Folha de S. Paulo
Ninguém está a salvo da espada erguida pela
Casa Branca
Trump declarou, vezes sem conta, sua tórrida
paixão por tarifas. Celebremente, selecionou "tarifas" como sua
palavra predileta, para depois corrigir-se colocando-a atrás de
"Deus" e "amor". Na visão dele, tarifas desempenham três
funções distintas. A Tarifa-Bolsonaro, de 50%, anunciada contra o Brasil,
enquadra-se na terceira família.
Nas suas versões de esquerda e direita, o populismo econômico destina-se a impulsionar o consumo, angariar popularidade e colher triunfos eleitorais. No fim, o resultado é sempre a explosão da dívida pública. Pela esquerda, caso do Brasil, sob o dístico "gasto é vida", os gastos públicos crescem além das possibilidades de aumento da arrecadação tributária. Pela direita, ao estilo de Trump, sob o lema de que "redução de impostos é vida", comprime-se a receita tributária a patamares inferiores às necessidades orçamentárias.
A primeira função das tarifas de Trump é
compensar a redução de impostos. O presidente imagina retroceder o relógio da
história até o final do século 19, quando as taxas sobre importações
representaram a fonte principal de arrecadação do governo dos EUA. Não
funcionará: mesmo sob políticas suicidas de cortes de despesas, o Estado
contemporâneo precisa arrecadar muito mais do que proporcionariam as tarifas
alfandegárias.
A Lei de Tarifas de 1890, proposta por
William McKinley, um herói de Trump, aumentou para 50% as taxas alfandegárias
médias dos EUA. A ideia era proteger a manufatura nacional, estimulando a
expansão industrial do país. Na época, funcionou –como, mais tarde, a
substituição de importações aceleraria a industrialização do Brasil.

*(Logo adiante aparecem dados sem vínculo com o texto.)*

(** * SpotCloud: the SoundCloud query resolver and the SpotDL command builder

    A shallow embedding of the side-effect free helpers of [main.py]
    ([build_spotdl_cmd], [_extract_sc_queries_from_ydl_json],
    [_sanitize_sc_url]) and of the tiered resolver [get_soundcloud_queries],
    whose calls to yt-dlp, to [subprocess.run], to [json.loads] and to
    [shutil.which] are answered by an explicit [world] and logged in a trace. *)

From Stdlib Require Import String Ascii Bool NArith ZArith Lia List.
From Stdlib Require Import DecimalString.
Import ListNotations.

Set Warnings "-register-all".

(** ** Python strings

    A Python [str] is a sequence of Unicode code points. *)

Definition char := N.
Definition str := list char.

(** An ASCII literal of the source, as a [str]. *)
Definition lit (s : string) : str := map N_of_ascii (list_ascii_of_string s).
Arguments lit s%_string : simpl never.

Fixpoint str_eqb (a b : str) : bool :=
  match a, b with
  | [], [] => true
  | x :: a', y :: b' => N.eqb x y && str_eqb a' b'
  | _, _ => false
  end.

(** [str.isspace] on one code point: the table of CPython's
    [_PyUnicode_IsWhitespace], which is what [str.strip()] consults. *)
Definition isspace (c : char) : bool :=
  ((9 <=? c) && (c <=? 13) || (28 <=? c) && (c <=? 32)
   || (c =? 133) || (c =? 160) || (c =? 5760)
   || (8192 <=? c) && (c <=? 8202)
   || (c =? 8232) || (c =? 8233) || (c =? 8239) || (c =? 8287)
   || (c =? 12288))%N.

Fixpoint dropwhile (p : char -> bool) (s : str) : str :=
  match s with
  | [] => []
  | c :: r => if p c then dropwhile p r else s
  end.

Definition lstrip (s : str) : str := dropwhile isspace s.
Definition rstrip (s : str) : str := rev (dropwhile isspace (rev s)).

(** [s.strip()] *)
Definition strip (s : str) : str := rstrip (lstrip s).

(** [s.startswith(p)] *)
Fixpoint startswith (s p : str) {struct p} : bool :=
  match p, s with
  | [], _ => true
  | x :: p', y :: s' => N.eqb x y && startswith s' p'
  | _ :: _, [] => false
  end.

(** [s.split(sep)] for a separator of one character, as the source uses it:
    the fields between the occurrences of [sep]; the list is never empty. *)
Fixpoint split (sep : char) (s : str) : list str :=
  match s with
  | [] => [[]]
  | c :: r =>
      if N.eqb c sep then [] :: split sep r
      else match split sep r with
           | f :: fs => (c :: f) :: fs
           | [] => [[c]]
           end
  end.

(** [l[0]] on the result of a split, which always has a first field. *)
Definition item0 (l : list str) : str := hd [] l.

(** [sep.join(l)] *)
Fixpoint join (sep : str) (l : list str) : str :=
  match l with
  | [] => []
  | [x] => x
  | x :: r => x ++ sep ++ join sep r
  end.

(** [needle in s] for strings. *)
Fixpoint contains (s needle : str) : bool :=
  startswith s needle ||
  match s with
  | [] => false
  | _ :: r => contains r needle
  end.

(** Membership of a string in a list of strings ([x in l]). *)
Definition mem (x : str) (l : list str) : bool := existsb (str_eqb x) l.

Definition question_mark : char := 63%N.
Definition hash_sign : char := 35%N.

(** ** The command builder *)

Section CommandBuilder.

(** [sys.executable], the path of the running interpreter. *)
Variable sys_executable : str.

Definition build_spotdl_cmd (query out_dir bitrate : str) (user_auth : bool)
  : list str :=
  let cmd :=
    [ sys_executable;
      lit "-m"; lit "spotdl"; lit "download"; query;
      lit "--output"; out_dir;
      lit "--format"; lit "m4a";
      lit "--bitrate"; bitrate ] in
  if user_auth then cmd ++ [lit "--user-auth"] else cmd.

End CommandBuilder.

(** ** URL sanitisation *)

Definition _sanitize_sc_url (url : str) : str :=
  item0 (split hash_sign (item0 (split question_mark url))).

(** ** Python values and exceptions

    The values an info-dict of yt-dlp or the output of [json.loads] is made
    of. A dict is kept as its list of items; [dict_get] reads the first item
    with the key. A float is the finite binary number [m * 2^e]. *)

Inductive pyval : Type :=
| PyNone
| PyBool (b : bool)
| PyInt (z : Z)
| PyFloat (m e : Z)
| PyStr (s : str)
| PyList (l : list pyval)
| PyDict (d : list (str * pyval)).

Inductive exn_class : Type :=
| ValueError
| RuntimeError
| AttributeError
| TypeError
| OtherException (name : str).

(** An exception object: its class and [str(exc)]. Every exception of the
    model is an instance of [Exception], the class the resolver catches. *)
Record exn : Type := mk_exn { exn_cls : exn_class; exn_str : str }.

Inductive result (A : Type) : Type :=
| Ok (a : A)
| Raise (e : exn).
Arguments Ok {A} a.
Arguments Raise {A} e.

Definition rbind {A B} (r : result A) (k : A -> result B) : result B :=
  match r with
  | Ok a => k a
  | Raise e => Raise e
  end.

Declare Scope result_scope.
Delimit Scope result_scope with result.
Notation "x <~ r ; k" := (rbind r (fun x => k))
  (at level 61, r at next level, right associativity) : result_scope.

(** [type(v).__name__] *)
Definition type_name (v : pyval) : str :=
  match v with
  | PyNone => lit "NoneType"
  | PyBool _ => lit "bool"
  | PyInt _ => lit "int"
  | PyFloat _ _ => lit "float"
  | PyStr _ => lit "str"
  | PyList _ => lit "list"
  | PyDict _ => lit "dict"
  end.

(** [bool(v)] *)
Definition truthy (v : pyval) : bool :=
  match v with
  | PyNone => false
  | PyBool b => b
  | PyInt z => negb (Z.eqb z 0)
  | PyFloat m _ => negb (Z.eqb m 0)
  | PyStr s => match s with [] => false | _ => true end
  | PyList l => match l with [] => false | _ => true end
  | PyDict d => match d with [] => false | _ => true end
  end.

(** [a or b] *)
Definition py_or (a b : pyval) : pyval := if truthy a then a else b.

Definition no_attribute (v : pyval) (attr : string) : exn :=
  mk_exn AttributeError
    (lit "'" ++ type_name v ++ lit "' object has no attribute '"
       ++ lit attr ++ lit "'").

Definition not_iterable (v : pyval) : exn :=
  mk_exn TypeError (lit "'" ++ type_name v ++ lit "' object is not iterable").

Fixpoint dict_get (d : list (str * pyval)) (key : str) (default : pyval)
  : pyval :=
  match d with
  | [] => default
  | (k, v) :: r => if str_eqb k key then v else dict_get r key default
  end.

(** [v.get(key, default)]: only a dict has the method. *)
Definition py_get (v : pyval) (key : str) (default : pyval) : result pyval :=
  match v with
  | PyDict d => Ok (dict_get d key default)
  | _ => Raise (no_attribute v "get")
  end.

(** [v.strip()]: only a str has the method. *)
Definition py_strip (v : pyval) : result str :=
  match v with
  | PyStr s => Ok (strip s)
  | _ => Raise (no_attribute v "strip")
  end.

(** The items a [for] loop over [v] visits: the elements of a list, the
    characters of a str, the keys of a dict; other values are not iterable. *)
Definition py_iter (v : pyval) : result (list pyval) :=
  match v with
  | PyList l => Ok l
  | PyStr s => Ok (map (fun c => PyStr [c]) s)
  | PyDict d => Ok (map (fun kv => PyStr (fst kv)) d)
  | _ => Raise (not_iterable v)
  end.

(** ** Query extraction *)

(** The f-string of the source, or the bare title. *)
Definition format_query (uploader title : str) : str :=
  match uploader with
  | [] => title
  | _ => uploader ++ lit " - " ++ title
  end.

Open Scope result_scope.

(** The body of the [for] loop, threading the list [queries]. *)
Definition extract_entry (entry : pyval) (queries : list str)
  : result (list str) :=
  t <~ py_get entry (lit "title") PyNone ;
  title <~ py_strip (py_or t (PyStr [])) ;
  u <~ py_get entry (lit "uploader") PyNone ;
  uploader <~ py_strip (py_or u (PyStr [])) ;
  Ok (match title with
      | [] => queries
      | _ => queries ++ [format_query uploader title]
      end).

Fixpoint extract_loop (entries : list pyval) (queries : list str)
  : result (list str) :=
  match entries with
  | [] => Ok queries
  | entry :: rest =>
      queries' <~ extract_entry entry queries ;
      extract_loop rest queries'
  end.

Definition _extract_sc_queries_from_ydl_json (data : pyval)
  : result (list str) :=
  e <~ py_get data (lit "entries") (PyList []) ;
  entries <~ py_iter (py_or e (PyList [])) ;
  extract_loop entries [].

(** ** The outside world of the resolver

    Each external call the resolver makes has its own arguments within one
    run, so one run of the outside world is a function from the arguments of
    a call to its outcome. A failing [import yt_dlp] is an exception of
    [YoutubeDL_extract_info]. *)

Record CompletedProcess : Type :=
  { returncode : Z; stdout : str; stderr : str }.
(** * Delivery manager: a shallow embedding of the flat-file and text layer

    The first part embeds the Python sources, module by module:

    - [PyStr], [PyNum]  the [str] methods and number formats the sources
                   call (strip, split, replace, upper, isdigit, int(...),
                   round, the format specifications), on ASCII text;
    - [PyFloat], [Limits]  the floats with [nan] and the infinities, the
                   conversion [float(int)], and the default limits of the
                   interpreter and of the [csv] module;
    - [Validators] [validators/validators.py];
    - [Parsers]    [utils/parsers.py], with its regular expression;
    - [Formatters] [utils/formatters.py];
    - [Models], [ProductPrice]  [models/order.py] and the price lookup of
                   [data/products_loader.py];
    - [Config], [OS], [AddressManager], [AgentManager], [ProductsLoader],
      [CSVHandler]  the [data/] package, over an explicit file-system state;
    - [Json], [Csv]  the parts of the standard [json] and [csv] modules that
                   [CSVHandler] and [ProductsLoader] run;
    - [DeliveryFee], [Capitalize], [AddressHistory], [OrderTable],
      [MainWindow]  the other functions of these files and the two methods
                   of [ui/] that call them; [ParserTokens], [Spellings],
                   [AgentNames], [CatalogRows] hold the vocabulary of their
                   properties.

    The second part holds the properties, one module of facts per module of
    definitions.

    Modelling conventions.

    - A Python [str] is a [string]; the development covers ASCII text, and
      the character classes below are the ASCII restrictions of Python's
      Unicode-aware ones.
    - A Python [int] is a [Z].  A finite [float] is modelled by the rational
      it denotes (every finite double is one).  Where the code can meet
      them, [nan] and the two infinities are values of [PyFloat.pyfloat]:
      the amounts that [format_currency] and [validate_delivery_fee]
      receive, the fee, the total and the order lines of an order, and the
      floats of JSON text.  The catalog and [parse_numeric] keep to finite
      floats.  The built-ins [float(str)] and [repr(float)] are parameters
      of the functions that call them; [float(int)] is defined.
    - A raised exception is a value: a function that can raise returns a
      [res], and [try]/[except] is a [match] on it.
    - Files and the console are fields of a [world] that the functions of
      the [data/] package take and return; a read or a write fails where the
      world says so.
    - The csv reader refuses a field beyond [csv.field_size_limit()], and
      the JSON decoder gives up beyond the recursion limit and refuses a
      number beyond the digit limit of [int]; [Limits] holds the default
      values.  [PyStr.int_of_str] itself has no digit limit and the
      character classes are the ASCII ones: the properties of the parser
      and of [capitalize_name] are stated for ASCII text within the digit
      limit. *)

From Stdlib Require Import ZArith QArith Qround Qabs Lia Ascii String List Bool.
From Stdlib Require Import DecimalString DecimalZ DecimalPos DecimalFacts.
From stdpp Require Import base option gmap strings list fin_maps.

Local Open Scope string_scope.
Local Open Scope list_scope.

(** Appending to a string that starts with a known character computes. *)
#[local] Arguments String.append !s1 s2 : simpl nomatch.

(** ** Exceptions as values *)
Inductive exn : Type :=
| ValueError (msg : string)
| TypeError (msg : string)
| FileNotFoundError (path : string)
| PermissionError (path : string)
| OSError (msg : string)
| CsvError (msg : string)
| JSONDecodeError (msg : string)
| RecursionError (msg : string)
| OverflowError (msg : string)
| Unmodelled (what : string).

Inductive res (A : Type) : Type :=
| Ret (a : A)
| Raise (e : exn).

Arguments Ret {A} a.
Arguments Raise {A} e.

(** Sequencing is written [x ← m; k]: a raise in [m] skips [k]. *)
#[global] Instance res_bind : MBind res := fun A B k m =>
  match m with
  | Ret a => k a
  | Raise e => Raise e
  end.

#[global] Instance res_ret : MRet res := fun A a => Ret a.

Definition returns {A} (m : res A) : Prop := exists a, m = Ret a.

(** ** Python [str] methods on ASCII text *)

Module PyStr.

(** [ord(c)] *)
Definition ord (c : ascii) : nat := nat_of_ascii c.

Definition between (lo hi : nat) (c : ascii) : bool :=
  (lo <=? ord c)%nat && (ord c <=? hi)%nat.

(** [str.isspace] on one character: TAB, LF, VT, FF, CR, FS, GS, RS, US, SP. *)
Definition isspace (c : ascii) : bool := between 9 13 c || between 28 32 c.

Definition isdigit_char (c : ascii) : bool := between 48 57 c.
Definition isupper_char (c : ascii) : bool := between 65 90 c.
Definition islower_char (c : ascii) : bool := between 97 122 c.

(** The regex class [[A-Za-z0-9]]. *)
Definition isalnum_char (c : ascii) : bool :=
  isupper_char c || islower_char c || isdigit_char c.

Definition upper_char (c : ascii) : ascii :=
  if islower_char c then ascii_of_nat (ord c - 32) else c.

Fixpoint upper (s : string) : string :=
  match s with
  | EmptyString => EmptyString
  | String c s' => String (upper_char c) (upper s')
  end.

Fixpoint lower (s : string) : string :=
  match s with
  | EmptyString => EmptyString
  | String c s' =>
      String (if isupper_char c then ascii_of_nat (ord c + 32) else c) (lower s')
  end.

Fixpoint forallb_str (p : ascii -> bool) (s : string) : bool :=
  match s with
  | EmptyString => true
  | String c s' => p c && forallb_str p s'
  end.

Fixpoint existsb_str (p : ascii -> bool) (s : string) : bool :=
  match s with
  | EmptyString => false
  | String c s' => p c || existsb_str p s'
  end.

Definition is_empty (s : string) : bool :=
  match s with EmptyString => true | _ => false end.

(** Truthiness of a [str]: [if s:] holds for the non-empty strings. *)
Definition truthy (s : string) : bool := negb (is_empty s).

(** [s.isdigit()]: at least one character, all of them digits. *)
Definition isdigit (s : string) : bool :=
  truthy s && forallb_str isdigit_char s.

(** [s.lstrip()] and [s.lstrip(chars)] through one predicate on characters. *)
Fixpoint lstrip_by (p : ascii -> bool) (s : string) : string :=
  match s with
  | EmptyString => EmptyString
  | String c s' => if p c then lstrip_by p s' else s
  end.
(** * woocode: the local Qwen model server (local-models/qwen_server.py)

    A shallow embedding of the server's prompt formatter, model loader and
    [/generate] handler, and the properties of its specification.

    Python values are modelled as follows.
    - [str] is a sequence of Unicode code points: [pystr := list N].  Slicing
      and [len] count code points, as in Python.
    - [int] is [Z] (unbounded).
    - [dict] with string keys is stdpp's [gmap string].
    - the calls into torch, transformers and the operating system are
      oracles of a [Runtime]; a run returns, with its result, the log of the
      calls it made, and each call either returns or raises an exception,
      which an [except] clause catches or not by its class.
    - [logger] calls have no effect on the results and are left out. *)

From Stdlib Require Import ZArith NArith Ascii String List Lia.
From stdpp Require Import base decidable option list strings gmap.

Import ListNotations.
Local Open Scope list_scope.

(** ** Python strings *)

Definition pystr : Type := list N.

(** An ASCII literal as a Python string. *)
Definition py (s : string) : pystr :=
  map (fun a => N_of_ascii a) (list_ascii_of_string s).

Arguments py : simpl never.

(** The line feed ["\n"]. *)
Definition nl : pystr := [10%N].

(** [s.startswith(p)] *)
Fixpoint startswith (p s : pystr) : bool :=
  match p, s with
  | [], _ => true
  | _ :: _, [] => false
  | a :: p', b :: s' => if N.eqb a b then startswith p' s' else false
  end.

(** [sub in s]: [sub] occurs somewhere in [s]. *)
Fixpoint contains (sub s : pystr) : bool :=
  startswith sub s ||
  match s with
  | [] => false
  | _ :: s' => contains sub s'
  end.

(** [s[n:]] for [0 <= n] *)
Definition slice_from (n : nat) (s : pystr) : pystr := drop n s.

(** The scan of [str.replace] for a non-empty [old]: left to right, each
    occurrence found is replaced by [new] and the scan resumes after it
    ([skip] counts the characters of the occurrence still to pass). *)
Fixpoint replace_scan (old new : pystr) (skip : nat) (s : pystr) : pystr :=
  match s with
  | [] => []
  | c :: s' =>
      match skip with
      | S k => replace_scan old new k s'
      | O =>
          if startswith old s
          then new ++ replace_scan old new (length old - 1) s'
          else c :: replace_scan old new 0 s'
      end
  end.

(** [s.replace(old, new)] (all occurrences).  For an empty [old] Python puts
    [new] before every character and at the end. *)
Definition replace (s old new : pystr) : pystr :=
  match old with
  | [] => new ++ flat_map (fun c => c :: new) s
  | _ :: _ => replace_scan old new 0 s
  end.

(** [Py_UNICODE_ISSPACE]: the characters [str.strip()] removes. *)
Definition isspace (c : N) : bool :=
  ((9 <=? c) && (c <=? 13) || (28 <=? c) && (c <=? 32)
   || (c =? 133) || (c =? 160) || (c =? 5760)
   || (8192 <=? c) && (c <=? 8202)
   || (c =? 8232) || (c =? 8233) || (c =? 8239) || (c =? 8287)
   || (c =? 12288))%N.

Fixpoint drop_while (f : N -> bool) (s : pystr) : pystr :=
  match s with
  | [] => []
  | c :: s' => if f c then drop_while f s' else s
  end.

Definition lstrip (s : pystr) : pystr := drop_while isspace s.
Definition rstrip (s : pystr) : pystr := rev (drop_while isspace (rev s)).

A segunda função das tarifas de Trump é
provocar um renascimento manufatureiro dos EUA. Trata-se, também, de uma utopia
reacionária. Atualmente, as grandes empresas assentam seus negócios em cadeias
produtivas internacionalizadas, tirando proveito das vantagens comparativas de
diversas economias nacionais. As tarifas de Trump tendem a inflacionar a
economia doméstica sem restaurar os parques manufatureiros devastados pela
história.
"America First" —a guerra tarifária
orienta-se tanto contra adversários como contra aliados geopolíticos dos EUA.
Em princípio, ninguém está a salvo da espada erguida pela Casa Branca. Contudo,
a terceira função das tarifas é castigar governos que tornam-se alvos da ira
sagrada de Trump. A Tarifa-Bolsonaro pertence a essa família de sanções
ideológicas.
Lula tagarela
à vontade sobre soberania nacional, mas só a respeita quando lhe convém. Já
declarou apoio a candidatos estrangeiros, fez campanha para Hugo Chávez e, há
pouco, exibiu-se na mansão onde Cristina
Kirchner cumpre prisão domiciliar reivindicando a libertação da
ex-presidente. Não teria o direito moral de exigir de Trump respeito à Justiça
brasileira enquanto insurge-se contra sentenças judiciais argentinas.
Mas a Tarifa-Bolsonaro situa-se num pavilhão superior de interferência na soberania nacional. De fato, trata o Brasil como uma ditadura que emprega o sistema judicial para violar direitos humanos. Diante dela, Lula tem o dever de enrolar-se na bandeira auriverde e enfrentar a ameaça. De quebra, beneficia-se politicamente da submissão canina de Tarcísio de Freitas aos interesses de Bolsonaro que, à vista de todos, contrariam diretamente o interesse nacional.